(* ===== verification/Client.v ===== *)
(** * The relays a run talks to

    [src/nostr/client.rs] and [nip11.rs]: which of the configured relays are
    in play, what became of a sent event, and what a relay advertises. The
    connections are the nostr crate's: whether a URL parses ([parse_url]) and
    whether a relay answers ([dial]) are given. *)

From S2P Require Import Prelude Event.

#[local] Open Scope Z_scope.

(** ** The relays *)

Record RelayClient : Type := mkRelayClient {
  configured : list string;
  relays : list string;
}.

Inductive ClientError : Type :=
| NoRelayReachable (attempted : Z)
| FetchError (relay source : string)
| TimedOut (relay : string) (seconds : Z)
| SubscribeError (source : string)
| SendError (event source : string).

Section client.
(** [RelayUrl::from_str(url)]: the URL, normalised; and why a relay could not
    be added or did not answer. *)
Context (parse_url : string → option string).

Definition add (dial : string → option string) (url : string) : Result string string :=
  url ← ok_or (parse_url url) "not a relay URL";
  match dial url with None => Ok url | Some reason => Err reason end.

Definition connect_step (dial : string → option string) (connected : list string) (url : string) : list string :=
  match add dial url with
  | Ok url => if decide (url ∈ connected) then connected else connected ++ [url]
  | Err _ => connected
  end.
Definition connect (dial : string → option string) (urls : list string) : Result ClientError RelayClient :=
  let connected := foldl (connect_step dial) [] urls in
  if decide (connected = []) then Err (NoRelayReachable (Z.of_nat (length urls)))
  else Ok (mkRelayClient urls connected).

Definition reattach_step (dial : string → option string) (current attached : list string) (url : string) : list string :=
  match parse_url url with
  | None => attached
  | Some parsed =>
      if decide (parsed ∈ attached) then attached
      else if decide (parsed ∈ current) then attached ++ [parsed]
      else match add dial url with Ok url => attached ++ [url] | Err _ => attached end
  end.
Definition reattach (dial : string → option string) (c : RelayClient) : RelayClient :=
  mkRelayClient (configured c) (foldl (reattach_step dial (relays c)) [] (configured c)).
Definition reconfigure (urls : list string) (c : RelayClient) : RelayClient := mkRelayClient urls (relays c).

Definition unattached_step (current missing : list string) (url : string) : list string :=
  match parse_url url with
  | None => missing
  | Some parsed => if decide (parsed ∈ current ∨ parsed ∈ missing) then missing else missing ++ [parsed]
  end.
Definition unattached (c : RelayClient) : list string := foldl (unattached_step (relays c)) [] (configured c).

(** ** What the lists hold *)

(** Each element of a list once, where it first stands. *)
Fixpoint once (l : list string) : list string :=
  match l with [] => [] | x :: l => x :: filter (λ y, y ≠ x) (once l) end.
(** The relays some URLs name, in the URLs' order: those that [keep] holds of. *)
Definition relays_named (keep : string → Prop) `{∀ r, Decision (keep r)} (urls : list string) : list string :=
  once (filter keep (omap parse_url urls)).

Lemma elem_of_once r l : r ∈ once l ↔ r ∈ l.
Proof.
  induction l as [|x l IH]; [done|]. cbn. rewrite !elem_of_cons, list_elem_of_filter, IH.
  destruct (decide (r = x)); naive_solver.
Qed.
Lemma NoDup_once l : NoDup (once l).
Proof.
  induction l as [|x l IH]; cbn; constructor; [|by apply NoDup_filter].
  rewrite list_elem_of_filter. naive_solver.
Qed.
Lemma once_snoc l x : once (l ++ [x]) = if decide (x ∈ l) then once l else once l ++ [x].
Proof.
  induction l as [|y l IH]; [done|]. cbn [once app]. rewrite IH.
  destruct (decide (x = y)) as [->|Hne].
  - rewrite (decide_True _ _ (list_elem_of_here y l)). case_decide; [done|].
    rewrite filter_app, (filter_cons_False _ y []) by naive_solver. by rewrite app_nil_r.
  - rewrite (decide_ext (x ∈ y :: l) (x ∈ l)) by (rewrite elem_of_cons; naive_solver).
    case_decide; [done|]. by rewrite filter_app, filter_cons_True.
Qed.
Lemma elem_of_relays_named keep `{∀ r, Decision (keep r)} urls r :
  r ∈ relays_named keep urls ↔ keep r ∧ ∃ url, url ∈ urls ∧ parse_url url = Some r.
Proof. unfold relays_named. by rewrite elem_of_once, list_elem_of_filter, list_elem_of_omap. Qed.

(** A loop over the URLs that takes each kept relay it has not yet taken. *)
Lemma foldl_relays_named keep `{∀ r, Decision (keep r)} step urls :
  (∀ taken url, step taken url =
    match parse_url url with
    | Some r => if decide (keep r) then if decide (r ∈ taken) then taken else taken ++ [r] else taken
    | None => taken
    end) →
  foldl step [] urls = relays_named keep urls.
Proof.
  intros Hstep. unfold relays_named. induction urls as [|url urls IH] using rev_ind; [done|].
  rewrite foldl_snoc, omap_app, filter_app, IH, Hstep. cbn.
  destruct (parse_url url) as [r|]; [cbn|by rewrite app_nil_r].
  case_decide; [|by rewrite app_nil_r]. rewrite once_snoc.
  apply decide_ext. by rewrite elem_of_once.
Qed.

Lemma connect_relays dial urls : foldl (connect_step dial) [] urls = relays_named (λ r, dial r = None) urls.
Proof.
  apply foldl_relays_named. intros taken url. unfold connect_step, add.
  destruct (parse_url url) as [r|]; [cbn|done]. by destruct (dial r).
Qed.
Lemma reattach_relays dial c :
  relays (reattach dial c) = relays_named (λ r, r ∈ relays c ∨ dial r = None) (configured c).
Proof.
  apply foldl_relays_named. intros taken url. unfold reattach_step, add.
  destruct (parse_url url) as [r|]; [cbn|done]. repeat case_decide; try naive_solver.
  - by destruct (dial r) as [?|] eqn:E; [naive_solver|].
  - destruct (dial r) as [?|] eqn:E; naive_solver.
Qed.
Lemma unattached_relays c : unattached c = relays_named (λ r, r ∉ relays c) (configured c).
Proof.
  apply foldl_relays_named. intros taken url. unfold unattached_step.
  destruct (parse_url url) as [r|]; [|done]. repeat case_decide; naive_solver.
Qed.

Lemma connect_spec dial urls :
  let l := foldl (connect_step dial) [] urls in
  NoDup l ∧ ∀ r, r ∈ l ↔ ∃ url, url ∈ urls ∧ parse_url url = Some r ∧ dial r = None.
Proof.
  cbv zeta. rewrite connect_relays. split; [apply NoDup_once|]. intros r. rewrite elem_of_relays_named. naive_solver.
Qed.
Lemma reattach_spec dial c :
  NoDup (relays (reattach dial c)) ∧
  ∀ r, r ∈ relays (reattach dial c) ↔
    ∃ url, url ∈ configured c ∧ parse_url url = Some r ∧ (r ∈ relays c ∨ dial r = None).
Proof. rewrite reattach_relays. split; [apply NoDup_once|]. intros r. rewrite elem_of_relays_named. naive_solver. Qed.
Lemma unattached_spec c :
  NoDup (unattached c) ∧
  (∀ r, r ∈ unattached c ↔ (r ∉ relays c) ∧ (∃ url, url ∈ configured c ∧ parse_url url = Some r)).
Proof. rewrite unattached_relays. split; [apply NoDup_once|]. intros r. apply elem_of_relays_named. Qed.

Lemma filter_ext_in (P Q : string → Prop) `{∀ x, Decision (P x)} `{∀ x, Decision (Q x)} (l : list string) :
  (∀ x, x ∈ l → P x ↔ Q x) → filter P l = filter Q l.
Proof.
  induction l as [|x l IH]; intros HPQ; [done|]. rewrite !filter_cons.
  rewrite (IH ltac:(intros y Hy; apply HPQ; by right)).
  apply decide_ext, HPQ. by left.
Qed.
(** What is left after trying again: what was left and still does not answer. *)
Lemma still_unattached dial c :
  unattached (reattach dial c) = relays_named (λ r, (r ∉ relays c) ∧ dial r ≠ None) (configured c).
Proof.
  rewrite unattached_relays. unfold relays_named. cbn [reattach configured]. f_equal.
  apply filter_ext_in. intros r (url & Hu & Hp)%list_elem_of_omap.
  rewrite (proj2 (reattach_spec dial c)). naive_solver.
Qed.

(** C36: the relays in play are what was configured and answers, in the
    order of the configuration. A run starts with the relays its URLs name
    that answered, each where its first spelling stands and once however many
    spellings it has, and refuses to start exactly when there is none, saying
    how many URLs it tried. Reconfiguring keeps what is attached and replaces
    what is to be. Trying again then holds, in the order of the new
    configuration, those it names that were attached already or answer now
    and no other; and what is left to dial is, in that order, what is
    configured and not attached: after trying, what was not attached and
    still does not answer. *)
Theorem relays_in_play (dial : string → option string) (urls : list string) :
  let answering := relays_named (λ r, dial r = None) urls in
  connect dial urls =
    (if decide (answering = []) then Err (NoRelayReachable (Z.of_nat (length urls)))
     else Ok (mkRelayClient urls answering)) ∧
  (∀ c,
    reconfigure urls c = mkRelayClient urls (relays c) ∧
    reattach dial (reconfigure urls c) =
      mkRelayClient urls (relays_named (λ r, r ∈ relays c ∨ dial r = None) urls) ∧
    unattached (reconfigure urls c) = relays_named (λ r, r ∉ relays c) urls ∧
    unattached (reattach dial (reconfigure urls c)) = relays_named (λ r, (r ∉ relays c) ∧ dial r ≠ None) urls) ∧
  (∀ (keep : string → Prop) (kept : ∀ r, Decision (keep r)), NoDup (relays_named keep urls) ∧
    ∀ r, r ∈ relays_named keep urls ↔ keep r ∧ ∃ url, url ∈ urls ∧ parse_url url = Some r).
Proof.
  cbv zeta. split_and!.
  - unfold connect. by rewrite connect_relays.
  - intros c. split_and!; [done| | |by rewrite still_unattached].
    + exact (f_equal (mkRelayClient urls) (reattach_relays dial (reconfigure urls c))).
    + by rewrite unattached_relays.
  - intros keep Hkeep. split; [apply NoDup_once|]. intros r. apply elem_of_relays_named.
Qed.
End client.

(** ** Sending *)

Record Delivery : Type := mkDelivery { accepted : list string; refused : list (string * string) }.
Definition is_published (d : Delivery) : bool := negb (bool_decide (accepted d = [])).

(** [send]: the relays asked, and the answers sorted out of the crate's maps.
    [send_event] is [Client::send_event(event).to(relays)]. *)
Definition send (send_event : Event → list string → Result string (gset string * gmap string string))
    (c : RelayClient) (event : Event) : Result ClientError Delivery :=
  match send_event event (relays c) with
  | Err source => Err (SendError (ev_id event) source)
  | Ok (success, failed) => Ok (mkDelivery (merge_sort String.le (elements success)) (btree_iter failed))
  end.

--- --- ---

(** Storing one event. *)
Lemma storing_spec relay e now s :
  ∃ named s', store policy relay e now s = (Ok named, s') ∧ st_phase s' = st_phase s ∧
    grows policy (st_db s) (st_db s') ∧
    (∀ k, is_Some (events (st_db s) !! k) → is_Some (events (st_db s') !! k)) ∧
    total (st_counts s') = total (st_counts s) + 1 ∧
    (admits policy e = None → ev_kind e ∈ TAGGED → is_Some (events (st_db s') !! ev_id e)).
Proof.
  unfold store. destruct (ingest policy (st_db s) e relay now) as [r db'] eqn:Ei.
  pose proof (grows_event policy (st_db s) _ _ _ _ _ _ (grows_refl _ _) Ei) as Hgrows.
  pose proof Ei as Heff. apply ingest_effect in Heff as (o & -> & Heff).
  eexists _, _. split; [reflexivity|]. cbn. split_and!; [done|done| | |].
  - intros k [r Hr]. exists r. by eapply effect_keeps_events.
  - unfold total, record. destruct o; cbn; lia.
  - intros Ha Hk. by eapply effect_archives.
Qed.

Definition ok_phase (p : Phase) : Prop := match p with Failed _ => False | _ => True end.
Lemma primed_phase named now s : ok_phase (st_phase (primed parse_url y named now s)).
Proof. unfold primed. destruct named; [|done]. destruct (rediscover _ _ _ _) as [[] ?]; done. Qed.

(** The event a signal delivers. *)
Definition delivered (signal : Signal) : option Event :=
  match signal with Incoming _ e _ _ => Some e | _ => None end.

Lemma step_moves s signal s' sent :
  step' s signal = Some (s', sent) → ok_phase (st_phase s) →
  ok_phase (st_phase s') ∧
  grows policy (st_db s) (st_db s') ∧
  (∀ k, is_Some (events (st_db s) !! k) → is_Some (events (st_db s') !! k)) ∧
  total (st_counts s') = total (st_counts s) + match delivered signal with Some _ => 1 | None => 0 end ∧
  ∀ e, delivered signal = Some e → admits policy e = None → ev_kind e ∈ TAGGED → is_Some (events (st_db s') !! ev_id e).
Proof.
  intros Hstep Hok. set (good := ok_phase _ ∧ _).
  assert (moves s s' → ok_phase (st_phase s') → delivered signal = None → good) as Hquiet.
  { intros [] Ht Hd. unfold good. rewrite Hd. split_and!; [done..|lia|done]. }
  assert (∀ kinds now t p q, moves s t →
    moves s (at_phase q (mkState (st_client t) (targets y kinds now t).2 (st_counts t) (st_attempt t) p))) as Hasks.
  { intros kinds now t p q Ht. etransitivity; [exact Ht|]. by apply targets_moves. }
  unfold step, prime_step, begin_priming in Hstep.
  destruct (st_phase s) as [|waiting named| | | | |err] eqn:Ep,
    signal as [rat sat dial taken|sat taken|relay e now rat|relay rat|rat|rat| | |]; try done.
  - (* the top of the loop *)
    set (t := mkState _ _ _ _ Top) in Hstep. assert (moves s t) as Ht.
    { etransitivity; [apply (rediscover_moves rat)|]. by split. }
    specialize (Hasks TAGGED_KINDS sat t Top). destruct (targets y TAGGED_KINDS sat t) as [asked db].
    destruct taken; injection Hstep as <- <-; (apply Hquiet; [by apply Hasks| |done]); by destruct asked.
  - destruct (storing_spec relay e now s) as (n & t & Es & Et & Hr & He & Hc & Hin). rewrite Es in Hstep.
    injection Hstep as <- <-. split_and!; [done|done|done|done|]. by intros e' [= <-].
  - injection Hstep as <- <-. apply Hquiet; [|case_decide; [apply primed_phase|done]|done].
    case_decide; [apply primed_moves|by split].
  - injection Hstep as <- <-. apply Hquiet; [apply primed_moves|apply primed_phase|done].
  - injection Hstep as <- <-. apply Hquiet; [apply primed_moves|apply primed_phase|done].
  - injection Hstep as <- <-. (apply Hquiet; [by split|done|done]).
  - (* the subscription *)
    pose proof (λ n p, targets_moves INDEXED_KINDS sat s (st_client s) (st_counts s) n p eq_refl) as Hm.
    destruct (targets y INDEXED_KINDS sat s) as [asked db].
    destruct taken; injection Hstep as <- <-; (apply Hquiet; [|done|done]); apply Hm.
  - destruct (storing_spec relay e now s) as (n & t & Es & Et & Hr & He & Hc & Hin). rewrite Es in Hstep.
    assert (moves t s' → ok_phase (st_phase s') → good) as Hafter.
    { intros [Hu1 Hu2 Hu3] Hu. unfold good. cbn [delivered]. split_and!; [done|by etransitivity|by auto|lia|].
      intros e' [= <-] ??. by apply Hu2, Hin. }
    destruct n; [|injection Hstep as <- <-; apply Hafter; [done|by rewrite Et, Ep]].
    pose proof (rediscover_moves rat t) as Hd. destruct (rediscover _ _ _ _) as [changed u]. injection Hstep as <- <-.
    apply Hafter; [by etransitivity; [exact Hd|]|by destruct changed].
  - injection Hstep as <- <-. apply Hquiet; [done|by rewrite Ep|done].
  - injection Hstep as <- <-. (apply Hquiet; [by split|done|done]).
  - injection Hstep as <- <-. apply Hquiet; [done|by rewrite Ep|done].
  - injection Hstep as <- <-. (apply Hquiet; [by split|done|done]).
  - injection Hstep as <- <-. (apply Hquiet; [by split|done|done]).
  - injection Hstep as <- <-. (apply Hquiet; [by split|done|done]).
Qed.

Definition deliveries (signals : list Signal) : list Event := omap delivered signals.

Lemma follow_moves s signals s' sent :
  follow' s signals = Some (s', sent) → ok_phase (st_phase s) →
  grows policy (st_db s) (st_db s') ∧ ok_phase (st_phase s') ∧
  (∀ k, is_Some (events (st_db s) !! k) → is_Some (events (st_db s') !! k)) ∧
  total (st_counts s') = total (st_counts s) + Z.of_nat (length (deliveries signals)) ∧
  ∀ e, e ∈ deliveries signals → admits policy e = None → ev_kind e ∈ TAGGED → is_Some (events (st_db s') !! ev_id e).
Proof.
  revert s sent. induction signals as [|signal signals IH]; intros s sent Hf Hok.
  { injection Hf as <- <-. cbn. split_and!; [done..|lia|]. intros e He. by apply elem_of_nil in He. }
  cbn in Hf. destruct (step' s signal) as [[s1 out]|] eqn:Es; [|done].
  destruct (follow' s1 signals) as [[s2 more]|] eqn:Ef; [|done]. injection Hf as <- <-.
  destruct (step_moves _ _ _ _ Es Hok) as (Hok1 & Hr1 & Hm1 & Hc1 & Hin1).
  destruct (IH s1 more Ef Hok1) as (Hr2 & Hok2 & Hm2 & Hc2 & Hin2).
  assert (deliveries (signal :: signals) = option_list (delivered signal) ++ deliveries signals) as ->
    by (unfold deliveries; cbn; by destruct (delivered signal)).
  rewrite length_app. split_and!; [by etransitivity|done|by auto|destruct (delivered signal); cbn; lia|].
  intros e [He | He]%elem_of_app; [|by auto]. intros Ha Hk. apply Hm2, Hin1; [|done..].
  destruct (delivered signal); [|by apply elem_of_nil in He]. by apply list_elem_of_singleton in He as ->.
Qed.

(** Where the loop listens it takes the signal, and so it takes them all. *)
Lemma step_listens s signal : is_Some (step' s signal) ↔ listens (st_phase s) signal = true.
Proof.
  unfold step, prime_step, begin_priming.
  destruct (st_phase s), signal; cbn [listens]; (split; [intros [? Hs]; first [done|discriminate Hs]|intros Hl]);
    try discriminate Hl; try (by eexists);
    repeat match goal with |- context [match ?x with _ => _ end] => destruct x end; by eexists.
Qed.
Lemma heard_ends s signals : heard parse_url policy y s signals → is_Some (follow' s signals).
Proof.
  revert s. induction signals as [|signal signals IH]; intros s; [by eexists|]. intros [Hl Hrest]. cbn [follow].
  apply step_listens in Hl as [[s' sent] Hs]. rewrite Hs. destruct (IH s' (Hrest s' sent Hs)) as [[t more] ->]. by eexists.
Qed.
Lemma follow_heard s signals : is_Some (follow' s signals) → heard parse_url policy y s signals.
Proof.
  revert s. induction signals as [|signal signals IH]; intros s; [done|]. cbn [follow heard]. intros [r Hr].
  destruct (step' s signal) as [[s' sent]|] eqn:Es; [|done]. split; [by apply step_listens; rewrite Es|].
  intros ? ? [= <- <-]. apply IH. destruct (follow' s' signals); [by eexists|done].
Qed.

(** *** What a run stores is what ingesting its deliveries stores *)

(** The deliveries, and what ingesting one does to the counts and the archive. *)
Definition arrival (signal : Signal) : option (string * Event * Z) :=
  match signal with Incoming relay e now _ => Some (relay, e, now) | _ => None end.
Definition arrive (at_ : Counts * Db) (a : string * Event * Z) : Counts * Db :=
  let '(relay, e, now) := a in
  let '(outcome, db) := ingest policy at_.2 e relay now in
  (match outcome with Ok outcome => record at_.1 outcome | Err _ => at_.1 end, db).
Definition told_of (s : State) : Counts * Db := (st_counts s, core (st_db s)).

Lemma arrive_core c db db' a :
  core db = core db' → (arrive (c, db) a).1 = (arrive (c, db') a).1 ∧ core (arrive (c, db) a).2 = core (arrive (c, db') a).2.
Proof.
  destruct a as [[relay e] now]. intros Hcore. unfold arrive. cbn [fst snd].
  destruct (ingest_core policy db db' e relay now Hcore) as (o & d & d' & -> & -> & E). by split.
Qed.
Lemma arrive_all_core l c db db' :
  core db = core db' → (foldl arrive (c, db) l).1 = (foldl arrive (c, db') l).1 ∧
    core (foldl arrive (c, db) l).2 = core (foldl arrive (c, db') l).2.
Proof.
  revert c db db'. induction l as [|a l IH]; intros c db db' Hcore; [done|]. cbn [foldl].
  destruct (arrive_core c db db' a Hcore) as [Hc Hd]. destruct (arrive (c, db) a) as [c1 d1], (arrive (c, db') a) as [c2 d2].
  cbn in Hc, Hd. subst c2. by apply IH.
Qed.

--- --- ---

▶ YOUR OBJECTIVE
Work out how many lines in the records above contain the word "more", and reply with that number alone.

▶ YOUR RESPONSE
3